Con buona pace di quanti, su quotidiani forzisti come “Il Foglio”, riescono ad apprezzare in un libro come questo fondamentalmente le cinque pagine dedicate al lampredotto – inclinazione che non stupisce, considerando le debolezze enogastronomiche di Langone – questo nuovo, angioliero e toscanaccio divertimento letterario di Vanni Santoni da Montevarchi, classe 1978, è qualcosa di leggermente diverso. “Se fossi fuoco, arderei Firenze” (Laterza, pagine 158, euro 10) è il terzo libro di narrativa di uno scrittore che, sin dall'atipico esordio (il frammentario e mosaicale “Personaggi precari”, apparso nel 2007), e dal fulminante, vizioso e teatrale interludio Feltrinelli (il lisergico “Gli interessi in comune”, 2008), ha saputo dare vita, letteratura e memoria ai figli del popolo d'una Toscana fragilissima e selvatica, rabbiosa, sconclusionata e spesso capricciosa.

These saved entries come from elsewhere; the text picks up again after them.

(* ===== verification/Stun.v ===== *)
(** * p2p/base/stun.cc: STUN, TURN and ICE messages

    A message is its type, its length field, its transaction id and its
    attributes; an attribute is its type, its length and a value of one of the
    seven attribute classes.  The owner pointer of an XOR address can only
    be the message that holds the attribute, so it is a flag and the owner's
    transaction id an argument.  [Read] and [Write] return the source's boolean
    with the object and the buffer as they stand at the return, failures
    included.  The functions over raw packets read them at explicit positions;
    [None] is a read outside the packet.  The NULL pointer of an empty byte
    string is the empty string. *)

From S2P Require Import Prelude ByteOrder ByteBuffer Crc32 MessageDigest IpAddress.
Import ByteOrder IpAddress.
Open Scope jingle_scope.

Module Stun.

Abbreviation buffer := ByteBuffer.t.

(** ** Constants *)

Definition STUN_ATTR_MAPPED_ADDRESS : Z := 0x0001.
Definition STUN_ATTR_USERNAME : Z := 0x0006.
Definition STUN_ATTR_MESSAGE_INTEGRITY : Z := 0x0008.
Definition STUN_ATTR_ERROR_CODE : Z := 0x0009.
Definition STUN_ATTR_UNKNOWN_ATTRIBUTES : Z := 0x000a.
Definition STUN_ATTR_REALM : Z := 0x0014.
Definition STUN_ATTR_NONCE : Z := 0x0015.
Definition STUN_ATTR_XOR_MAPPED_ADDRESS : Z := 0x0020.
Definition STUN_ATTR_SOFTWARE : Z := 0x8022.
Definition STUN_ATTR_ALTERNATE_SERVER : Z := 0x8023.
Definition STUN_ATTR_FINGERPRINT : Z := 0x8028.
Definition STUN_ATTR_RETRANSMIT_COUNT : Z := 0xFF00.
(** RelayMessage *)
Definition STUN_ATTR_LIFETIME : Z := 0x000d.
Definition STUN_ATTR_MAGIC_COOKIE : Z := 0x000f.
Definition STUN_ATTR_BANDWIDTH : Z := 0x0010.
Definition STUN_ATTR_DESTINATION_ADDRESS : Z := 0x0011.
Definition STUN_ATTR_SOURCE_ADDRESS2 : Z := 0x0012.
Definition STUN_ATTR_DATA : Z := 0x0013.
Definition STUN_ATTR_OPTIONS : Z := 0x8001.
(** TurnMessage *)
Definition STUN_ATTR_CHANNEL_NUMBER : Z := 0x000C.
Definition STUN_ATTR_TURN_LIFETIME : Z := 0x000d.
Definition STUN_ATTR_XOR_PEER_ADDRESS : Z := 0x0012.
Definition STUN_ATTR_XOR_RELAYED_ADDRESS : Z := 0x0016.
Definition STUN_ATTR_EVEN_PORT : Z := 0x0018.
Definition STUN_ATTR_REQUESTED_TRANSPORT : Z := 0x0019.
Definition STUN_ATTR_DONT_FRAGMENT : Z := 0x001A.
Definition STUN_ATTR_RESERVATION_TOKEN : Z := 0x0022.
(** IceMessage *)
Definition STUN_ATTR_PRIORITY : Z := 0x0024.
Definition STUN_ATTR_USE_CANDIDATE : Z := 0x0025.
Definition STUN_ATTR_ICE_CONTROLLED : Z := 0x8029.
Definition STUN_ATTR_ICE_CONTROLLING : Z := 0x802A.
(** The body of an attribute of a message with transaction id [tid]. *)
Definition body (tid : bytes) (a : StunAttribute) : bytes :=
  match value_ a with
  | StunAddressAttribute addr => enc_address addr (port_ addr) (ip_bytes (ip_ addr))
  | StunXorAddressAttribute addr _ =>
      enc_address addr (Z.lxor (port_ addr) 0x2112) (xor_bytes (ip_bytes (ip_ addr)) (xor_mask tid))
  | StunUInt32Attribute bits => be_bytes 4 bits
  | StunUInt64Attribute bits => be_bytes 8 bits
  | StunByteStringAttribute s => s ++ pad (attr_length a)
  | StunErrorCodeAttribute class number reason =>
      be_bytes 4 (class * 256 + number) ++ reason ++ pad (attr_length a)
  | StunUInt16ListAttribute types => concat (map (be_bytes 2) types) ++ pad (attr_length a)
  end.
Definition enc_attr (tid : bytes) (a : StunAttribute) : bytes :=
  be_bytes 2 (attr_type a) ++ be_bytes 2 (attr_length a) ++ body tid a.

(** An address with nothing but an IP and a port. *)
Definition addr_ok (addr : SocketAddress) : Prop :=
  is_u 16 (port_ addr) /\
  exists f b, bytes_ok b /\ addr = sa_of_ip (ip_build f b) (port_ addr) /\
    match f with AF_INET => length b = 4%nat | AF_INET6 => length b = 16%nat | AF_UNSPEC => False end.

(** Attributes that the messages can carry without loss. *)
Definition attr_ok (tid : bytes) (a : StunAttribute) : Prop :=
  is_u 16 (attr_type a) /\ is_u 16 (attr_length a) /\
  match value_ a with
  | StunAddressAttribute addr => addr_ok addr /\ attr_length a = EnsureAddressLength addr
  | StunXorAddressAttribute addr owner =>
      addr_ok addr /\ attr_length a = EnsureAddressLength addr /\ owner = true /\
      (family_ (ip_ addr) = AF_INET6 -> length tid = 12%nat)
  | StunUInt32Attribute bits => attr_length a = 4 /\ is_u 32 bits
  | StunUInt64Attribute bits => attr_length a = 8 /\ is_u 64 bits
  | StunByteStringAttribute s => attr_length a = Z.of_nat (length s) /\ bytes_ok s
  | StunErrorCodeAttribute class number reason =>
      0 <= class < 8 /\ is_byte number /\ bytes_ok reason /\
      attr_length a = 4 + Z.of_nat (length reason)
  | StunUInt16ListAttribute types =>
      attr_length a = 2 * Z.of_nat (length types) /\ Forall (is_u 16) types
  end.

Lemma pad_ok n : bytes_ok (pad n).
Proof. apply Md5.zeros_ok. Qed.

Lemma WritePadding_spec a b q : rb b q -> rb (WritePadding a b) (q ++ pad (attr_length a)).
Proof.
  intros Hb. unfold WritePadding, pad.
  destruct (Z.ltb_spec 0 (attr_length a mod 4)) as [Hlt|Hle].
  - replace ((4 - attr_length a mod 4) mod 4) with (4 - attr_length a mod 4) by dlia.
    apply WB; [done|apply Md5.zeros_ok].
  - replace (attr_length a mod 4) with 0 by dlia. change ((4 - 0) mod 4) with 0.
    change (repeat 0 (Z.to_nat 0)) with (@nil Z). by rewrite app_nil_r.
Qed.

Lemma ConsumePadding_spec a b q : rb b (pad (attr_length a) ++ q) -> rb (ConsumePadding a b) q.
Proof.
  intros Hb. unfold ConsumePadding, pad in *.
  destruct (Z.ltb_spec 0 (attr_length a mod 4)) as [Hlt|Hle].
  - replace ((4 - attr_length a mod 4) mod 4) with (4 - attr_length a mod 4) in Hb by dlia.
    destruct (RC _ _ _ _ Hb (repeat_length _ _)) as (b' & -> & ?). done.
  - replace (attr_length a mod 4) with 0 in Hb by dlia. exact Hb.
Qed.

(** *** Addresses *)

Lemma addr_family addr f b :
  addr = sa_of_ip (ip_build f b) (port_ addr) -> f <> AF_UNSPEC -> family_ (ip_ addr) = f.
Proof. intros -> ?. by destruct f. Qed.

Lemma ip_bytes_build f b :
  match f with AF_INET => length b = 4%nat | AF_INET6 => length b = 16%nat | AF_UNSPEC => False end ->
  ip_bytes (ip_build f b) = b.
Proof. destruct f; [done| |done]. intros. by apply ipv4_of_v4. Qed.

Lemma ip_write_spec ip b q : ip_ok ip -> rb b q -> rb (ip_write ip b) (q ++ ip_bytes ip).
Proof.
  intros Hok Hb. unfold ip_write, ip_bytes. destruct (family_ ip).
  - by rewrite app_nil_r.
  - apply WB; [done|]. by apply (v4_ok ip Hok).
  - apply WB; [done|]. apply Hok.
Qed.

Lemma ip_build_ok f b : bytes_ok b ->
  match f with AF_INET => length b = 4%nat | AF_INET6 => length b = 16%nat | AF_UNSPEC => False end ->
  ip_ok (ip_build f b).
Proof.
  intros Hb Hl. destruct f; [done|..]; split; cbn [ip_build ip_of_v4 ip_of_v6 u_].
  - rewrite length_app, Hl. done.
  - apply bytes_ok_app. split; [done|apply (Md5.zeros_ok 12)].
  - done.
  - done.
Qed.

Lemma addr_ok_ip addr : addr_ok addr ->
  ip_ok (ip_ addr) /\ family_ (ip_ addr) <> AF_UNSPEC /\
  ip_build (family_ (ip_ addr)) (ip_bytes (ip_ addr)) = ip_ addr /\
  addr = sa_of_ip (ip_ addr) (port_ addr) /\
  length (ip_bytes (ip_ addr)) = Size (ip_ addr).
Proof.
  intros (Hp & f & b & Hb & Ha & Hl).
  assert (Hi : ip_ addr = ip_build f b) by (by rewrite Ha). rewrite Hi.
  assert (Hf : family_ (ip_build f b) = f) by (by destruct f).
  split_and!.
  - by apply ip_build_ok.
  - rewrite Hf. by destruct f.
  - rewrite Hf. f_equal. by apply ip_bytes_build.
  - done.
  - rewrite ip_bytes_build by done. unfold Size. rewrite Hf. by destruct f.
Qed.

Lemma family_write addr port b q : family_ (ip_ addr) <> AF_UNSPEC -> rb b q ->
  rb (ByteBuffer.WriteUInt16 (ByteBuffer.WriteUInt8 (ByteBuffer.WriteUInt8 b 0)
        (family_code (family addr))) port)
     (q ++ be_bytes 1 0 ++ be_bytes 1 (family_code (family addr)) ++ be_bytes 2 port).
Proof. intros _ Hb. rewrite !app_assoc. by apply W16, W8, W8. Qed.

Lemma Address_Write_spec addr b q : addr_ok addr -> rb b q ->
  exists b', Address_Write addr b = (true, b') /\
    rb b' (q ++ enc_address addr (port_ addr) (ip_bytes (ip_ addr))).
Proof.
  intros Hok Hb. destruct (addr_ok_ip addr Hok) as (Hip & Hf & _).
  pose proof (ip_write_spec (ip_ addr) _ _ Hip (family_write addr (port_ addr) b q Hf Hb)) as Hw.
  unfold Address_Write, enc_address. rewrite <- !app_assoc in Hw.
  unfold family in *. destruct (family_ (ip_ addr)); [done|eauto|eauto].
Qed.

Lemma Address_Read_spec addr0 port a b q :
  is_u 16 port -> family_ (ip_ addr0) <> AF_UNSPEC -> attr_length a = EnsureAddressLength addr0 ->
  forall d, length d = Size (ip_ addr0) -> rb b (enc_address addr0 port d ++ q) ->
  exists b', Address_Read a b =
      (true, SetAddress (sa_of_ip (ip_build (family_ (ip_ addr0)) d) port) a, b') /\ rb b' q.
Proof.
  intros Hp Hf Hl d Hd Hb. unfold enc_address in Hb. rewrite <- !app_assoc in Hb.
  destruct (R8 _ _ _ Hb) as (b1 & E1 & H1); [done|].
  destruct (R8 _ _ _ H1) as (b2 & E2 & H2); [unfold family; by destruct (family_ (ip_ addr0))|].
  destruct (R16 _ _ _ H2) as (b3 & E3 & H3); [done|].
  unfold Address_Read. rewrite E1, E2, E3, Hl. unfold EnsureAddressLength, family in *.
  unfold Size in Hd. destruct (family_ (ip_ addr0)); [done| |].
  all: destruct (RB _ _ _ _ H3 Hd) as (b4 & E4 & H4); exists b4; split; [|done].
  - change (family_code STUN_ADDRESS_IPV4 =? family_code STUN_ADDRESS_IPV4) with true.
    change (SIZE_IP4 =? SIZE_IP4) with true. cbn [negb]. by rewrite E4.
  - change (family_code STUN_ADDRESS_IPV6 =? family_code STUN_ADDRESS_IPV4) with false.
    change (family_code STUN_ADDRESS_IPV6 =? family_code STUN_ADDRESS_IPV6) with true.
    change (SIZE_IP6 =? SIZE_IP6) with true. cbn [negb]. by rewrite E4.
Qed.

Lemma port_mask : Z.shiftr kStunMagicCookie 16 = 0x2112.
Proof. done. Qed.

Lemma xored_port_lxor p : is_u 16 p -> xored_port p = Z.lxor p 0x2112 /\ is_u 16 (Z.lxor p 0x2112).
Proof.
  intros Hp. unfold xored_port. rewrite port_mask.
  assert (is_u 16 (Z.lxor p 0x2112)) by (apply Crc32.lxor_range; [lia|done|by split]).
  split; [by apply wrap_small|done].
Qed.

Lemma family_build f b : family_ (ip_build f b) = f.
Proof. by destruct f. Qed.

Lemma mask_long addr tid : addr_ok addr -> (family_ (ip_ addr) = AF_INET6 -> length tid = 12%nat) ->
  (length (ip_bytes (ip_ addr)) <= length (xor_mask tid))%nat.
Proof.
  intros Hok Ht. destruct (addr_ok_ip addr Hok) as (_ & Hf & _ & _ & ->).
  unfold xor_mask, Size. rewrite length_app, length_be_bytes.
  destruct (family_ (ip_ addr)); [done|lia|]. rewrite Ht by done. lia.
Qed.

Lemma xor_bytes_size addr tid : addr_ok addr -> bytes_ok tid ->
  (family_ (ip_ addr) = AF_INET6 -> length tid = 12%nat) ->
  let d := xor_bytes (ip_bytes (ip_ addr)) (xor_mask tid) in
  length d = Size (ip_ addr) /\ bytes_ok d /\ ip_ok (ip_build (family_ (ip_ addr)) d) /\
  ip_bytes (ip_build (family_ (ip_ addr)) d) = d.
Proof.
  intros Hok Ht Hl d. pose proof (mask_long addr tid Hok Hl) as Hm.
  destruct (addr_ok_ip addr Hok) as (Hip & Hf & _ & _ & Hs).
  assert (Hd : length d = Size (ip_ addr)) by (unfold d; by rewrite length_xor_bytes).
  assert (Hb : bytes_ok d).
  { apply xor_bytes_ok; [|apply bytes_ok_app; split; [apply be_bytes_ok|done]].
    unfold ip_bytes. pose proof (v4_ok _ Hip) as [_ ?]. destruct Hip as [_ ?].
    by destruct (family_ (ip_ addr)). }
  unfold Size in Hd. split_and!; [done|done| |].
  - apply ip_build_ok; [done|]. by destruct (family_ (ip_ addr)).
  - apply ip_bytes_build. by destruct (family_ (ip_ addr)).
Qed.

Vanni Santoni è un narratore che sembra aver deciso di smettere di pronunciare il pronome personale di prima persona singolare: è un demone legione infestato da una pletora di personaggi e di anime, è un burattinaio pasquino che non si stanca di far parlare tutti quei cittadini che non hanno voce, né (più) rappresentanza. La sua è una lezione politica di bel respiro e di buona intelligenza: una prova di verace sensibilità, in ogni caso. Apro una parentesi: piace registrare, a proposito di questioni di sensibilità e di rappresentanza, la presenza, e dalla prima ora, di Vanni Santoni tra i letterati e gli intellettuali italiani radunati nella Generazione TQ, movimento di lavoratori della conoscenza che tanti consensi e tanto rispetto sta guadagnando, sin dai suoi primi passi, qualche mese fa.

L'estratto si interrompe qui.